Give the records below again, exactly as they appear.

*** Opening RECORDS PROVIDED ***

(** The erase and the reset of the pen. *)
Lemma dispatch_ed w : dispatch_plain 74 w = erase_display (param 0 0 w) w.
Proof. reflexivity. Qed.
Lemma clear_step v : idle v → on_alt v = true → ∃ w, bytes ([27; 91] ++ fields [2] ++ [74]) v = Done w ∧ idle w ∧ setting w = setting v ∧
  cells w = replicate (length (cells v)) (erased v) ∧ origin w = origin v ∧ wrap w = wrap v ∧ pen_now w = pen_now v ∧ cursor_visible w = cursor_visible v.
Proof.
  intros (Hv & Es & Eu) Ea. pose proof (i_cols v Hv) as [Hc _].
  destruct (sequence_run v [2] 74 Hv Es Eu) as (ps & L & T & E); [done|by constructor|done|lia|].
  rewrite dispatch_ed, (param_at _ [2] 0 0 2) in E by done.
  destruct (csi_kept Csi ps (zlen [2]) 0 false 0 0 false v) as (K1 & K2 & K3 & K4 & _ & _ & _ & K8 & K9 & K10 & K11 & K12 & K13).
  destruct (csi_aside Csi ps (zlen [2]) 0 false 0 0 false v) as (J1 & J2 & J3 & J4 & J5).
  revert E K1 K2 K3 K4 K8 K9 K10 K11 K12 K13 J1 J2 J3 J4 J5. generalize (in_csi Csi ps (zlen [2]) 0 false 0 0 false v).
  intros w0 E K1 K2 K3 K4 K8 K9 K10 K11 K12 K13 J1 J2 J3 J4 J5.
  rewrite clear_alt, bind_done in E by (congruence || lia). pose proof (bytes_inv _ _ _ Hv E) as I1. exists (set_state Ground (mark_all (erase_all w0))).
  split; [exact E|]. destruct (cleared w0) as (C & A & W). destruct (grounded (mark_all (erase_all w0))) as (Q1 & Q2 & Q3 & Q4 & Q5 & Q6 & Q7 & Q8 & _ & _ & Q11).
  unfold setting. rewrite Q2, Q3, Q4, Q6, Q8, Q11, A, W. pose proof (f_equal fst (f_equal fst Q7)) as Q7c. cbn [fst] in Q7c. rewrite Q7c.
  pose proof (f_equal (λ k, k.1.1.1) C) as Kg. pose proof (f_equal (λ k, k.1.1.2.1.1) C) as Kc. pose proof (f_equal (λ k, k.1.2) C) as Kp.
  pose proof (f_equal (λ k, k.2.1.1.1) C) as Kv. pose proof (f_equal (λ k, k.2.1.2) C) as Ku. pose proof (f_equal (λ k, k.2.2) C) as Ko.
  cbn [kept fst snd] in Kg, Kc, Kp, Kv, Ku, Ko. rewrite Kg, Kc, Kp, Kv, Ko. split; [split; [done|]; split; [done|]; rewrite Q5, Ku, K12; exact Eu|].
  pose proof (f_equal (λ k, k.1.2) K10) as Kb. cbn [pen_now fst snd] in Kb.
  unfold geo, aside, erased. rewrite Kb, K1, K2, K3, K4, K8, K9, K10, K11, K13, J1, J2, J3, J4, J5. done.
Qed.
Lemma reset_step v : idle v → ∃ w, bytes ([27; 91] ++ fields [0] ++ [109]) v = Done w ∧ idle w ∧ setting w = setting v ∧
  pen_now w = (p_fg (pal v), p_bg (pal v), 0) ∧ top_continues w = top_continues v ∧ cursor_visible w = cursor_visible v.
Proof.
  intros (Hv & Es & Eu). destruct (sequence_run v [0] 109 Hv Es Eu) as (ps & L & T & E); [done|by constructor|done|lia|].
  set (w0 := in_csi _ _ _ _ _ _ _ _ v) in *. rewrite dispatch_sgr in E. unfold sgr in E.
  assert (slice (params w0) 0 (nparams w0) = Done [0]) as Esl.
  { change (params w0) with ps. change (nparams w0) with 1. rewrite slice_ok by (unfold MAX_PARAMS in L; lia). rewrite <-T. reflexivity. }
  rewrite Esl, bind_done in E. change (apply (pal w0) [0] _) with (Done (pen_new (pal w0))) in E. rewrite !bind_done in E.
  pose proof (bytes_inv _ _ _ Hv E) as I1. eexists. split; [exact E|]. split; [by split|]. done.
Qed.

*** Closing RECORDS PROVIDED ***

SOLUTION TO THIS EXERCISE.
(** The erase and the reset of the pen. *)
Lemma dispatch_ed w : dispatch_plain 74 w = erase_display (param 0 0 w) w.
Proof. reflexivity. Qed.
Lemma clear_step v : idle v → on_alt v = true → ∃ w, bytes ([27; 91] ++ fields [2] ++ [74]) v = Done w ∧ idle w ∧ setting w = setting v ∧
  cells w = replicate (length (cells v)) (erased v) ∧ origin w = origin v ∧ wrap w = wrap v ∧ pen_now w = pen_now v ∧ cursor_visible w = cursor_visible v.
Proof.
  intros (Hv & Es & Eu) Ea. pose proof (i_cols v Hv) as [Hc _].
  destruct (sequence_run v [2] 74 Hv Es Eu) as (ps & L & T & E); [done|by constructor|done|lia|].
  rewrite dispatch_ed, (param_at _ [2] 0 0 2) in E by done.
  destruct (csi_kept Csi ps (zlen [2]) 0 false 0 0 false v) as (K1 & K2 & K3 & K4 & _ & _ & _ & K8 & K9 & K10 & K11 & K12 & K13).
  destruct (csi_aside Csi ps (zlen [2]) 0 false 0 0 false v) as (J1 & J2 & J3 & J4 & J5).
  revert E K1 K2 K3 K4 K8 K9 K10 K11 K12 K13 J1 J2 J3 J4 J5. generalize (in_csi Csi ps (zlen [2]) 0 false 0 0 false v).
  intros w0 E K1 K2 K3 K4 K8 K9 K10 K11 K12 K13 J1 J2 J3 J4 J5.
  rewrite clear_alt, bind_done in E by (congruence || lia). pose proof (bytes_inv _ _ _ Hv E) as I1. exists (set_state Ground (mark_all (erase_all w0))).
  split; [exact E|]. destruct (cleared w0) as (C & A & W). destruct (grounded (mark_all (erase_all w0))) as (Q1 & Q2 & Q3 & Q4 & Q5 & Q6 & Q7 & Q8 & _ & _ & Q11).
  unfold setting. rewrite Q2, Q3, Q4, Q6, Q8, Q11, A, W. pose proof (f_equal fst (f_equal fst Q7)) as Q7c. cbn [fst] in Q7c. rewrite Q7c.
  pose proof (f_equal (λ k, k.1.1.1) C) as Kg. pose proof (f_equal (λ k, k.1.1.2.1.1) C) as Kc. pose proof (f_equal (λ k, k.1.2) C) as Kp.
  pose proof (f_equal (λ k, k.2.1.1.1) C) as Kv. pose proof (f_equal (λ k, k.2.1.2) C) as Ku. pose proof (f_equal (λ k, k.2.2) C) as Ko.
  cbn [kept fst snd] in Kg, Kc, Kp, Kv, Ku, Ko. rewrite Kg, Kc, Kp, Kv, Ko. split; [split; [done|]; split; [done|]; rewrite Q5, Ku, K12; exact Eu|].
  pose proof (f_equal (λ k, k.1.2) K10) as Kb. cbn [pen_now fst snd] in Kb.
  unfold geo, aside, erased. rewrite Kb, K1, K2, K3, K4, K8, K9, K10, K11, K13, J1, J2, J3, J4, J5. done.
Qed.
Lemma reset_step v : idle v → ∃ w, bytes ([27; 91] ++ fields [0] ++ [109]) v = Done w ∧ idle w ∧ setting w = setting v ∧
  pen_now w = (p_fg (pal v), p_bg (pal v), 0) ∧ top_continues w = top_continues v ∧ cursor_visible w = cursor_visible v.
Proof.
  intros (Hv & Es & Eu). destruct (sequence_run v [0] 109 Hv Es Eu) as (ps & L & T & E); [done|by constructor|done|lia|].
  set (w0 := in_csi _ _ _ _ _ _ _ _ v) in *. rewrite dispatch_sgr in E. unfold sgr in E.
  assert (slice (params w0) 0 (nparams w0) = Done [0]) as Esl.
  { change (params w0) with ps. change (nparams w0) with 1. rewrite slice_ok by (unfold MAX_PARAMS in L; lia). rewrite <-T. reflexivity. }
  rewrite Esl, bind_done in E. change (apply (pal w0) [0] _) with (Done (pen_new (pal w0))) in E. rewrite !bind_done in E.
  pose proof (bytes_inv _ _ _ Hv E) as I1. eexists. split; [exact E|]. split; [by split|]. done.
Qed.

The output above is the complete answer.